The company also explored the forging of an early online strategy with Netscape, whose founding management had recently come directly from SGI, the company which had designed the core Nintendo 64 hardware.[13][14] Within its budding online strategy, Nintendo reportedly considered multiplayer online gaming to be of the highest priority, even above that of web browsing.[14] Several third party game developers were developing prominent online gaming features based on 64DD, including Ocean's Mission: Impossible deathmatches[14] and Seta's four-player war simulation.[15][16] Nintendo would ultimately retain the core impetus of these ideas, but would drastically alter both plans over the following years, in favor of a floppy-based storage technology and the Randnet online software and service partner—although with no online multiplayer gaming support whatsoever.


It would have been easier to understand if the DD was already included when the N64 first came out. It’s getting harder to explain after the fact. (laughs)

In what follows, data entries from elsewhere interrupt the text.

(** [alloc_core_reset]: ready for a new batch. The asserts on the output bins are
    checked. *)
Definition alloc_core_reset (out_of_boundary_capacity num_nodes : Z) (core : core_state) : option core_state :=
  bs ← batch_state_init (bstate core) out_of_boundary_capacity num_nodes;
  if is_empty_bin (out_bin core) && is_empty_bin (spent_bin core) then
    Some {| new_request_bins := init_bin <$> new_request_bins core; non_empty_bins := 0;
            allowed_bins := 1; bstate := bs;
            admitted := admitted core; out_bin := out_bin core; spent_bin := spent_bin core;
            current_timeslot := current_timeslot core |}
  else None.

(** [alloc_core_init] with the bins of a new core. *)
Definition alloc_core_init (st : batch_state) (timeslot : Z) : core_state := {|
  new_request_bins := replicate (Z.to_nat (NUM_BINS + BATCH_SIZE)) [];
  non_empty_bins := 0; allowed_bins := 0; bstate := st;
  admitted := replicate (Z.to_nat BATCH_SIZE) []; out_bin := []; spent_bin := [];
  current_timeslot := timeslot |}.

Definition set_bin_non_empty (bin_index : Z) (core : core_state) : core_state :=
  set_non_empty_bins (Z.lor (non_empty_bins core) (shl64 1 bin_index)) core.

#[export] Instance core_state_inhabited : Inhabited core_state :=
  populate (alloc_core_init {| allowed_mask := 0; src_endnodes := []; dst_endnodes := [];
                               out_of_boundary_counts := [] |} 0).

Section algo.
Context {R : Type} `{RingOps R bin}.

(** What a core works on: its state, the queue to the next core and the queue of
    spent demands. *)
Record run := { core : core_state; q_out : R; q_spent : R }.

Abbreviation A := (M False run).

Definition upd_core (f : core_state → core_state) : A unit := modify (λ r,
  {| core := f (core r); q_out := q_out r; q_spent := q_spent r |}).

(** *** Output bins *)
Definition core_flush_q_spent : A unit :=
  r ← get;
  q ← deref (r_enqueue (spent_bin (core r)) (q_spent r));
  put {| core := set_spent_bin (init_bin (spent_bin (core r))) (core r); q_out := q_out r; q_spent := q |}.

Definition core_enqueue_to_q_spent (src dst metric : Z) : A unit :=
  r ← get;
  b ← deref (enqueue_bin (Z.of_nat SMALL_BIN_SIZE) (spent_bin (core r)) src dst 0 metric);
  upd_core (set_spent_bin b);;
  when (bool_decide (bin_size b = SMALL_BIN_SIZE)) core_flush_q_spent.

Definition core_flush_q_out : A unit :=
  r ← get;
  q ← deref (r_enqueue (out_bin (core r)) (q_out r));
  put {| core := set_out_bin (init_bin (out_bin (core r))) (core r); q_out := q; q_spent := q_spent r |}.

Definition core_enqueue_to_q_out_edge (e : backlog_edge) : A unit :=
  r ← get;
  b ← deref (enqueue_bin_edge (Z.of_nat SMALL_BIN_SIZE) (out_bin (core r)) e);
  upd_core (set_out_bin b);;
  when (bool_decide (bin_size b = SMALL_BIN_SIZE)) core_flush_q_out.

Definition core_enqueue_to_q_out (src dst backlog metric : Z) : A unit :=
  core_enqueue_to_q_out_edge
    {| be_src := u16 src; be_dst := u16 dst; be_backlog := u16 backlog; be_metric := u32 metric |}.

(** *** Incoming demands *)
Definition enqueue_to_bin (bin_index : Z) (e : backlog_edge) : A unit :=
  r ← get;
  b ← deref (enqueue_bin_edge LARGE_BIN_SIZE (arr_get (new_request_bins (core r)) bin_index) e);
  upd_core (set_new_request_bins (arr_set (new_request_bins (core r)) bin_index b));;
  upd_core (set_bin_non_empty bin_index).

Fixpoint incoming_bin_to_core (b : bin) : A unit :=
  match b with
  | [] => mret tt
  | e :: b' =>
      r ← get;
      enqueue_to_bin (bin_index_from_timeslot (be_metric e) (current_timeslot (core r))) e;;
      incoming_bin_to_core b'
  end.

(** *** Allocation *)

(** Returns true if the caller should handle the backlog. *)
Definition try_allocation (src dst backlog metric : Z) : A bool :=
  r ← get;
  let c := core r in
  timeslot_bitmap ← deref (batch_state_get_avail_bitmap (bstate c) src dst);
  if timeslot_bitmap =? 0 then mret true
  else
    let batch_timeslot := Z.land (__ffs timeslot_bitmap) (Z.shiftl 1 BATCH_SHIFT - 1) in
    let set_bit := Z.land timeslot_bitmap (u64 (- timeslot_bitmap)) in
    let backlog := u16 (backlog - 1) in
    bs ← deref (batch_state_set_occupied_conditional (bstate c) src dst batch_timeslot set_bit);
    upd_core (set_bstate bs);;
    let metric := new_metric_after_alloc (current_timeslot c) batch_timeslot in
    a ← deref (insert_admitted_edge (arr_get (admitted c) batch_timeslot) src dst);
    upd_core (set_admitted (arr_set (admitted c) batch_timeslot a));;
    (if negb (backlog =? 0) then
       enqueue_to_bin (bin_after_alloc batch_timeslot)
         {| be_src := src; be_dst := dst; be_backlog := backlog; be_metric := metric |}
     else core_enqueue_to_q_spent src dst metric);;
    mret false.

(** The loop of [try_allocation_bin] over the edges the bin held at the start. *)
Fixpoint try_allocation_edges (edges : bin) : A unit :=
  match edges with
  | [] => mret tt
  | e :: rest =>
      rc ← try_allocation (be_src e) (be_dst e) (be_backlog e) (be_metric e);
      when rc (core_enqueue_to_q_out (be_src e) (be_dst e) (be_backlog e) (be_metric e));;
      try_allocation_edges rest
  end.

Definition try_allocation_bin (bin_index : Z) : A unit :=
  r ← get;
  try_allocation_edges (arr_get (new_request_bins (core r)) bin_index).

(** The [while (mask)] loop of [try_allocation_core]. *)
Fixpoint try_allocation_loop (fuel : nat) : A unit :=
  r ← get;
  let mask := Z.land (non_empty_bins (core r)) (allowed_bins (core r)) in
  if mask =? 0 then mret tt
  else match fuel with
  | O => ub
  | S fuel' =>
      let bin_index := __ffs mask in
      upd_core (set_non_empty_bins
        (Z.lxor (non_empty_bins (core r)) (Z.land mask (u64 (- mask)))));;
      try_allocation_bin bin_index;;
      upd_core (λ c, set_new_request_bins
        (arr_set (new_request_bins c) bin_index (init_bin (arr_get (new_request_bins c) bin_index))) c);;
      try_allocation_loop fuel'
  end.

(** *** End of a batch *)
Fixpoint move_bin_to_q_out (b : bin) : A unit :=
  match b with
  | [] => mret tt
  | e :: b' => core_enqueue_to_q_out_edge e;; move_bin_to_q_out b'
  end.

(** [while (mask)] with [mask &= (mask - 1)]; a mask has 64 bits. *)
Fixpoint move_core_loop (fuel : nat) (mask : Z) : A unit :=
  if mask =? 0 then mret tt
  else match fuel with
  | O => ub
  | S fuel' =>
      r ← get;
      move_bin_to_q_out (arr_get (new_request_bins (core r)) (__ffs mask));;
      move_core_loop fuel' (Z.land mask (u64 (mask - 1)))
  end.

Definition move_core_to_q_out : A unit :=
  r ← get; move_core_loop 64 (non_empty_bins (core r)).

Definition wrap_up_flush : A unit :=
  move_core_to_q_out;;
  r ← get;
  when (negb (is_empty_bin (out_bin (core r)))) core_flush_q_out;;
  r ← get;
  when (negb (is_empty_bin (spent_bin (core r)))) core_flush_q_spent.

— Nintendo designer Shigeru Miyamoto[8]

The 64DD was first announced at Nintendo's 1995 Shoshinkai trade show, at which time Nintendo said it would launch by the end of 1996,[17] although giving virtually no technical specifications yet.[18]

However, its first public appearance wasn't until Nintendo's 8th Shoshinkai show of November 22—24, 1996, where IGN reported that the device nicknamed "Bulky Drive"[2][7] was one of the biggest items of the show.[19] There, Nintendo of America Chairman Howard Lincoln stated that the device had received its finalized hardware specifications and sported its own show booth. Nintendo's Director of Corporate Communications, Perrin Kaplan, made the company's first official launch window announcement for the peripheral, scheduled for late 1997 in Japan.[20][21][22][23]

Reportedly several developers attended the show to learn how to develop for 64DD, some having traveled from the US for the 64DD presentation and some having received 64DD development kits.[14] The demonstration included an improvised disk conversion of the familiar Super Mario 64 game to demonstrate the drive's operation and performance, and a graphics application mapping the audience's photographical portraits onto live 3D animated avatars—a feature which was ultimately incorporated and released in 2000 as Mario Artist: Talent Studio and the Capture Cassette.[20][24] Included along with Enix in the early roster of committed 64DD developers, Rare officially discounted any rumors of the peripheral's impending pre-release cancellation.[25]

The event featured Creator, a music and animation game by Software Creations,[26] the same UK company that had made Sound Tool for the Nintendo Ultra 64 development kit. They touted the game's ability to be integrated into other games, allowing a player to replace any such game's textures and possibly create new levels and characters. There was no playable version of Creator available at this show, but the project was later absorbed into Mario Artist: Paint Studio.[26][27] Nintendo also announced their plans to bundle the 64DD with a RAM expansion cartridge at the show.[28]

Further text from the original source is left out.